DATA RECORDS START

(* ===== verification/PartitionConsumer.v ===== *)
(** * The consumption loop of a partition (internal/durable/partition_consumer.go)

    One goroutine per subject creates an iterator under a retry envelope, pulls
    and dispatches messages, and on failure lets the recovery controller
    recreate the consumer or, when the whole stream is gone, asks the operator's
    hook. The loop is a program over the operations of [Recovery.op]; a round is
    one pass of its outer loop or of the loop over the messages. *)
From S2P Require Import Prelude Nats Float64 Effects Retry Recovery.

(** ** Configuration and state *)

Record RetryConfig := mkRetry { Base : Z; Multiplier : float64; Max : Z }.

Record partitionConsumerConfig := mkPCConfig {
  FetchTimeout : Z;
  ManualAck : bool;
  RecoveryStrategy : Strategy;
  Retry_ : RetryConfig;
  IteratorEscalationWindow : Z;
  IteratorEscalationThreshold : Z;
  RecoveryRetry : Retry.Config;
  hasOnPermanentFailure : bool;
  hasStreamMissingHook : bool;
  hasOnStreamRecreated : bool;
  hasLimiter : bool;
  hasHandler : bool;
}.

Definition DefaultIteratorEscalationWindow : Z := 60000000000.
Definition DefaultIteratorEscalationThreshold : Z := 3.
Definition DefaultRecoveryMaxAttempts : Z := 8.
Definition DefaultRecoveryBaseBackoff : Z := 500000000.

(** The fields only the goroutine of the loop writes. *)
Record partitionConsumer := mkPC {
  config : partitionConsumerConfig;
  consumerConfig : ConsumerConfig;
  consumer : option handle;
  iterFailureTimes : list Z;
  lastEscalation : option Z;
  streamMissingFailures : Z;
  recovery : option Controller;
  retryPrev : Z;
}.

Definition recovery_defaults (r : Retry.Config) : Retry.Config :=
  let attempts := if decide (MaxAttempts r <= 0)%Z then DefaultRecoveryMaxAttempts else MaxAttempts r in
  let base := if decide (BaseBackoff r <= 0)%Z then DefaultRecoveryBaseBackoff else BaseBackoff r in
  let max := if decide (MaxBackoff r < base)%Z then base else MaxBackoff r in
  mkRetryConfig base max attempts (Jitter r).

Definition newPartitionConsumer (cfg : partitionConsumerConfig) (cc : ConsumerConfig) (cons : option handle) :
    partitionConsumer :=
  let cfg := mkPCConfig (FetchTimeout cfg) (ManualAck cfg) (RecoveryStrategy cfg) (Retry_ cfg)
    (IteratorEscalationWindow cfg) (IteratorEscalationThreshold cfg) (recovery_defaults (RecoveryRetry cfg))
    (hasOnPermanentFailure cfg) (hasStreamMissingHook cfg) (hasOnStreamRecreated cfg) (hasLimiter cfg) (hasHandler cfg) in
  mkPC cfg cc cons [] None 0 (NewController (mkControllerConfig (RecoveryStrategy cfg) (FetchTimeout cfg) 0 0)) 0.

Definition set_consumer (h : handle) (pc : partitionConsumer) : partitionConsumer :=
  mkPC (config pc) (consumerConfig pc) (Some h) (iterFailureTimes pc) (lastEscalation pc)
    (streamMissingFailures pc) (recovery pc) (retryPrev pc).
Definition set_escalation (ts : list Z) (last : option Z) (pc : partitionConsumer) : partitionConsumer :=
  mkPC (config pc) (consumerConfig pc) (consumer pc) ts last (streamMissingFailures pc) (recovery pc) (retryPrev pc).
Definition set_failures (n : Z) (pc : partitionConsumer) : partitionConsumer :=
  mkPC (config pc) (consumerConfig pc) (consumer pc) (iterFailureTimes pc) (lastEscalation pc) n (recovery pc) (retryPrev pc).
Definition set_recovery (c : option Controller) (pc : partitionConsumer) : partitionConsumer :=
  mkPC (config pc) (consumerConfig pc) (consumer pc) (iterFailureTimes pc) (lastEscalation pc)
    (streamMissingFailures pc) c (retryPrev pc).
Definition set_retryPrev (d : Z) (pc : partitionConsumer) : partitionConsumer :=
  mkPC (config pc) (consumerConfig pc) (consumer pc) (iterFailureTimes pc) (lastEscalation pc)
    (streamMissingFailures pc) (recovery pc) d.

(** A fresh consumer is bound: the escalation counters start over. *)
Definition adopt (h : handle) (pc : partitionConsumer) : partitionConsumer :=
  set_failures 0 (set_escalation [] None (set_consumer h pc)).

(** [atomic.Int32] *)
Definition wrap32 (z : Z) : Z := (z + 2 ^ 31) `mod` 2 ^ 32 - 2 ^ 31.

Section loop.
(** The conversion of a float outside the range of an integer depends on the
    platform. *)
Context (float_to_int : float64 -> Z).

(** ** Backoff (backoff.go) *)

Definition jitterBackoff (prev base : Z) (mult : float64) (capDur : Z) : prog Z :=
  let base := if decide (base <= 0)%Z then 50000000%Z else base in
  let mult := if f64_ltb mult (f64_of_Z 1) then f64_of_Z 1 else mult in
  if decide (0 < capDur < base)%Z then Ret capDur
  else if decide (prev <= 0)%Z then Ret (if decide (0 < capDur < base)%Z then capDur else base)
  else
    let maxDuration := wrap64 (f64_to_int64 float_to_int (f64_mul (f64_of_Z prev) mult) - base) in
    let maxDuration := if decide (maxDuration <= 0)%Z then base else maxDuration in
    jitter ← call (RandInt64N maxDuration);
    let next := wrap64 (base + jitter) in
    Ret (if decide (0 < capDur < next)%Z then capDur else next).

Definition delayWithBackoffOrExit (pc : partitionConsumer) : prog (partitionConsumer * bool) :=
  let r := Retry_ (config pc) in
  delay ← jitterBackoff (retryPrev pc) (Base r) (Multiplier r) (Max r);
  ctxErr ← call (Sleep delay);
  Ret (set_retryPrev delay pc, if ctxErr is Some _ then true else false).

(** ** Consumers *)

Definition limiter_wait (pc : partitionConsumer) : prog (option go_error) :=
  if hasLimiter (config pc) then call LimiterWait else Ret None.

Definition consumerInfoFn (pc : partitionConsumer) : InfoFunc :=
  match consumer pc with
  | None => Ret (Err (mkError [] "no consumer"))
  | Some h => call (Info h)
  end.

Definition recreateFn (pc : partitionConsumer) : RecreateFunc := λ cfg,
  err ← limiter_wait pc;
  match err with
  | Some e => Ret (Err e)
  | None => call (Create cfg)
  end.

(** [i] counts the attempts made, out of three. *)
Fixpoint ensureConsumer_loop (n : nat) (pc : partitionConsumer) (i : Z) (lastErr : go_error) : prog (res go_error handle) :=
  match n with
  | 0 => Ret (Err (mkError (wraps lastErr) ("failed after 3 attempts: " +:+ Nats.message lastErr)))
  | S n =>
      ctxErr ← call CtxErr;
      match ctxErr with
      | Some e => Ret (Err e)
      | None =>
          err ← limiter_wait pc;
          match err with
          | Some e => Ret (Err e)
          | None =>
              r ← call (Create (consumerConfig pc));
              match r with
              | Ok h => Ret (Ok h)
              | Err e =>
                  if IsStreamNotFound (Some e) then Ret (Err e)
                  else if decide (i < 2)%Z then
                    delay ← jitterBackoff (i * 50000000) 50000000 (f64_of_Z 2) 200000000;
                    slept ← call (Sleep delay);
                    match slept with
                    | Some e' => Ret (Err e')
                    | None => ensureConsumer_loop n pc (i + 1) e
                    end
                  else ensureConsumer_loop n pc (i + 1) e
              end
          end
      end
  end.

Definition ensureConsumer (pc : partitionConsumer) : prog (res go_error handle) :=
  ensureConsumer_loop 3 pc 0 (mkError [] "").

Definition maybeEscalateIteratorFailures (pc : partitionConsumer) : prog (partitionConsumer * option go_error) :=
  let window := if decide (IteratorEscalationWindow (config pc) <= 0)%Z then DefaultIteratorEscalationWindow
                else IteratorEscalationWindow (config pc) in
  let threshold := if decide (IteratorEscalationThreshold (config pc) <= 0)%Z then DefaultIteratorEscalationThreshold
                   else IteratorEscalationThreshold (config pc) in
  now ← call Now;
  let times := TrimTimes (iterFailureTimes pc ++ [now]) (now - window) in
  let canEscalate := bool_decide (threshold <= Z.of_nat (length times))%Z &&
    match lastEscalation pc with None => true | Some last => bool_decide (window <= time_sub now last)%Z end in
  if negb canEscalate then Ret (set_escalation times (lastEscalation pc) pc, None)
  else
    let pc := set_escalation times (Some now) pc in
    healthy ← match consumer pc with
              | None => Ret false
              | Some h => info ← call (Info h); Ret (if info is Ok _ then true else false)
              end;
    if (healthy : bool) then Ret (set_failures 0 pc, None)
    else
      r ← ensureConsumer pc;
      Ret match r with
          | Err e => (pc, if IsStreamNotFound (Some e) then Some e else None)
          | Ok h => (set_failures 0 (set_consumer h pc), None)
          end.

(** ** The stream-missing detour *)

Definition handleStreamMissing (pc : partitionConsumer) : prog (option go_error) :=
  if hasStreamMissingHook (config pc) then
    hookErr ← call Hook;
    match hookErr with
    | Some e => Ret (Some (missing e))
    | None =>
        _ ← HandleStreamRecreated (recovery pc) (consumerInfoFn pc);
        _ ← if hasOnStreamRecreated (config pc) then call OnStreamRecreated else Ret ();
        Ret None
    end
  else Ret (Some (mkError [ErrStreamMissing] "stream missing (operator-driven recovery)")).

Definition rebuildAfterStreamMissing (pc : partitionConsumer) : prog (partitionConsumer * res go_error handle) :=
  err ← handleStreamMissing pc;
  match err with
  | Some e => Ret (pc, Err e)
  | None =>
      '(c, r) ← RebuildAfterStreamRecreated (recovery pc) (consumerConfig pc) (recreateFn pc);
      let pc := set_recovery c pc in
      Ret match r with
          | Err e => (pc, Err e)
          | Ok newCons => (adopt newCons pc, Ok newCons)
          end
  end.

Definition permanent_failure (pc : partitionConsumer) (e : go_error) : prog unit :=
  if hasOnPermanentFailure (config pc) then call (OnPermanentFailure e) else Ret ().

Definition handleStreamMissingFailure (pc : partitionConsumer) (detourErr : go_error) : prog (partitionConsumer * bool) :=
  let count := wrap32 (streamMissingFailures pc + 1) in
  let pc := set_failures count pc in
  let maxAttempts := if decide (MaxAttempts (RecoveryRetry (config pc)) <= 0)%Z then DefaultRecoveryMaxAttempts
                     else MaxAttempts (RecoveryRetry (config pc)) in
  if decide (maxAttempts <= count)%Z then _ ← permanent_failure pc detourErr; Ret (pc, true)
  else delayWithBackoffOrExit pc.

Definition runStreamMissingDetour (pc : partitionConsumer) : prog (partitionConsumer * option go_error) :=
  '(pc, r) ← rebuildAfterStreamMissing pc;
  match r with
  | Err e => Ret (pc, Some e)
  | Ok newCons => err ← call (MakeIterator (Some newCons)); Ret (pc, err)
  end.

(** ** The iterator-creation envelope *)

(** The work function of one attempt. *)
Definition iterator_work (pc : partitionConsumer) : prog (partitionConsumer * option go_error) :=
  err ← call (MakeIterator (consumer pc));
  match err with
  | None => Ret (pc, None)
  | Some _ =>
      '(pc, escErr) ← maybeEscalateIteratorFailures pc;
      match escErr with
      | Some e => if IsStreamNotFound (Some e) then runStreamMissingDetour pc else Ret (pc, err)
      | None => Ret (pc, err)
      end
  end.

(** [Envelope.Run] with the work function above, the default classification and
    the callback on exhaustion. *)
Fixpoint envelope_loop (fuel : nat) (cfg : Retry.Config) (pc : partitionConsumer) (attempt : Z) (lastErr : go_error) :
    prog (partitionConsumer * Retry.result (E := go_error)) :=
  match fuel with
  | 0 => _ ← permanent_failure pc lastErr; Ret (pc, Exhausted)
  | S fuel =>
      ctxErr ← call CtxErr;
      match ctxErr with
      | Some e => Ret (pc, Failed e)
      | None =>
          '(pc, err) ← iterator_work pc;
          match err with
          | None => Ret (pc, Success)
          | Some e =>
              if decide (attempt = MaxAttempts cfg) then _ ← permanent_failure pc e; Ret (pc, Exhausted)
              else
                bits ← call Float64Bits;
                slept ← call (Sleep (backoffFor float_to_int cfg attempt bits));
                match slept with
                | Some e' => Ret (pc, Failed e')
                | None => envelope_loop fuel cfg pc (attempt + 1) e
                end
          end
      end
  end.

(** The budget is the fuel; [None] is a panic of [retry.New]. *)
Definition runIteratorEnvelope (pc : partitionConsumer) : prog (partitionConsumer * option (Retry.result (E := go_error))) :=
  match Retry.New (RecoveryRetry (config pc)) with
  | None => Ret (pc, None)
  | Some cfg =>
      '(pc, r) ← envelope_loop (Z.to_nat (MaxAttempts cfg)) cfg pc 1 (mkError [] "");
      Ret (pc, Some r)
  end.

(** ** Failures of a running iterator *)

Definition handleIteratorFailure (pc : partitionConsumer) (iterErr : go_error) : prog (partitionConsumer * bool) :=
  match recovery pc with
  | None =>
      '(pc, escErr) ← maybeEscalateIteratorFailures pc;
      match escErr with
      | Some e => if IsStreamNotFound (Some e) then handleStreamMissingFailure pc (missing e) else delayWithBackoffOrExit pc
      | None => delayWithBackoffOrExit pc
      end
  | Some c =>
      '(c, action, newCons, _) ← Classify c (Some iterErr) (consumerInfoFn pc) (consumerConfig pc) (recreateFn pc);
      let pc := set_recovery (Some c) pc in
      match action with
      | ActionExit => Ret (pc, true)
      | ActionStreamMissing =>
          '(pc, r) ← rebuildAfterStreamMissing pc;
          match r with
          | Err e => handleStreamMissingFailure pc e
          | Ok _ => Ret (pc, false)
          end
      | ActionContinue =>
          match newCons with
          | None => Ret (pc, false)
          | Some h =>
              let pc := adopt h pc in
              _ ← SeedCheckpoint (recovery pc) (consumerInfoFn pc);
              Ret (set_retryPrev 0 pc, false)
          end
      | ActionBackoff => delayWithBackoffOrExit pc
      end
  end.

(** ** The loop *)

Inductive phase := Starting | Creating | Pulling.
Inductive next := Goto (p : phase) | Exit | Panic.

(** The outer loop. *)
Definition create_round (pc : partitionConsumer) : prog (partitionConsumer * next) :=
  ctxErr ← call CtxErr;
  match ctxErr with
  | Some _ => Ret (pc, Exit)
  | None =>
      suppressed ← call PullSuppressed;
      if (suppressed : bool) then
        slept ← call (Sleep 150000000);
        Ret (pc, if slept is Some _ then Exit else Goto Creating)
      else
        '(pc, r) ← runIteratorEnvelope pc;
        Ret (pc, match r with
                 | None => Panic
                 | Some Success => Goto Pulling
                 | Some _ => Exit
                 end)
  end.

(** [processIterator], and what the outer loop does with its result. *)
Definition pull_round (pc : partitionConsumer) : prog (partitionConsumer * next) :=
  ctxErr ← call CtxErr;
  match ctxErr with
  | Some _ => _ ← call StopIterator; Ret (pc, Exit)
  | None =>
      r ← call Next;
      match r with
      | Err e =>
          _ ← call StopIterator;
          if Is e JsErrMsgIteratorClosed || Is e ContextCanceled then Ret (set_retryPrev 0 pc, Goto Creating)
          else
            '(pc, exit) ← handleIteratorFailure pc e;
            Ret (pc, if (exit : bool) then Exit else Goto Creating)
      | Ok m =>
          _ ← if hasHandler (config pc) then Dispatch (recovery pc) m (ManualAck (config pc)) else call (NakMsg m);
          Ret (pc, Goto Pulling)
      end
  end.

Definition round (p : phase) (pc : partitionConsumer) : prog (partitionConsumer * next) :=
  match p with
  | Starting => _ ← SeedCheckpoint (recovery pc) (consumerInfoFn pc); Ret (pc, Goto Creating)
  | Creating => create_round pc
  | Pulling => pull_round pc
  end.
End loop.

DATA RECORDS END

TO DO: I'd like the lines above from the one with "match action with" up to and including the one with "Inductive phase := Starting" copied exactly, with no other lines.

ANSWER TO THIS TASK:
      match action with
      | ActionExit => Ret (pc, true)
      | ActionStreamMissing =>
          '(pc, r) ← rebuildAfterStreamMissing pc;
          match r with
          | Err e => handleStreamMissingFailure pc e
          | Ok _ => Ret (pc, false)
          end
      | ActionContinue =>
          match newCons with
          | None => Ret (pc, false)
          | Some h =>
              let pc := adopt h pc in
              _ ← SeedCheckpoint (recovery pc) (consumerInfoFn pc);
              Ret (set_retryPrev 0 pc, false)
          end
      | ActionBackoff => delayWithBackoffOrExit pc
      end
  end.

(** ** The loop *)

Inductive phase := Starting | Creating | Pulling.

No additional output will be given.